Segment Start: The data
(** * ribbon-engine: the layout and compositing code of [shirtmaker.py]

    A shallow embedding of [arrangeRibbons], [placeRibbonGrid] and
    [makeNametape], together with the small part of Python and of the
    Pillow imaging library these three functions rely on, and the
    properties of the layout arithmetic and of the compositing contract. *)

From Stdlib Require Import ZArith QArith Lia Bool.
From stdpp Require Import base list strings.

Local Open Scope Z_scope.

(** ** Python values and control *)

Module Py.

(** The exceptions that can reach a caller of [shirtmaker.py]; of an
    exception that is no [ValueError] only the class is kept. *)
Inductive Exn : Type :=
| ValueError (msg : string)
| OverflowError
| MemoryError
| UnicodeEncodeError.

Inductive result (A : Type) : Type :=
| Ok (a : A)
| Raise (e : Exn).
Arguments Ok {A} a.
Arguments Raise {A} e.

Definition bind {A B} (r : result A) (k : A -> result B) : result B :=
  match r with
  | Ok a => k a
  | Raise e => Raise e
  end.

Definition succeeded {A} (r : result A) : bool :=
  match r with Ok _ => true | Raise _ => false end.

(** [len(xs)] *)
Definition len {A} (xs : list A) : Z := Z.of_nat (length xs).

(** The position a slice bound denotes in a sequence of length [n]:
    negative bounds count from the end, and everything is clamped to
    [0..n]. *)
Definition slice_bound (n i : Z) : Z :=
  if i <? 0 then Z.max 0 (n + i) else Z.min i n.

(** [xs[lo:hi]] *)
Definition slice {A} (xs : list A) (lo hi : Z) : list A :=
  let lo' := slice_bound (len xs) lo in
  let hi' := slice_bound (len xs) hi in
  take (Z.to_nat (hi' - lo')) (drop (Z.to_nat lo') xs).

(** [xs[lo:]] *)
Definition slice_from {A} (xs : list A) (lo : Z) : list A :=
  drop (Z.to_nat (slice_bound (len xs) lo)) xs.

(** [enumerate(xs)], counting from [i]. *)
Fixpoint enumerate_from {A} (i : Z) (xs : list A) : list (Z * A) :=
  match xs with
  | [] => []
  | x :: xs' => (i, x) :: enumerate_from (i + 1) xs'
  end.

Definition enumerate {A} (xs : list A) : list (Z * A) := enumerate_from 0 xs.

(** A [for] loop whose body updates a value and may raise. *)
Fixpoint for_each {A S} (body : S -> A -> result S) (xs : list A) (s : S)
  : result S :=
  match xs with
  | [] => Ok s
  | x :: xs' => bind (body s x) (for_each body xs')
  end.

(** [int(x)] for a float [x]: truncation towards zero.  Floats are
    modelled by exact rationals: the only float the program computes is
    the origin of a tile, a multiple of one half no larger than the width
    of an image that was already allocated, and binary64 arithmetic is
    exact on those. *)
Definition int_of_float (x : Q) : Z := Z.quot (Qnum x) (Z.pos (Qden x)).

End Py.

Export Py.

Declare Scope py_scope.
Delimit Scope py_scope with py.
Notation "'let*' x := r 'in' k" := (Py.bind r (fun x => k))
  (at level 10, x name, r at level 100, k at level 200) : py_scope.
Segment End: The data
**Work item**
In the entries above, identify each line that includes the string "Python", then copy it.

**Written solution**
    [makeNametape], together with the small part of Python and of the
(** ** Python values and control *)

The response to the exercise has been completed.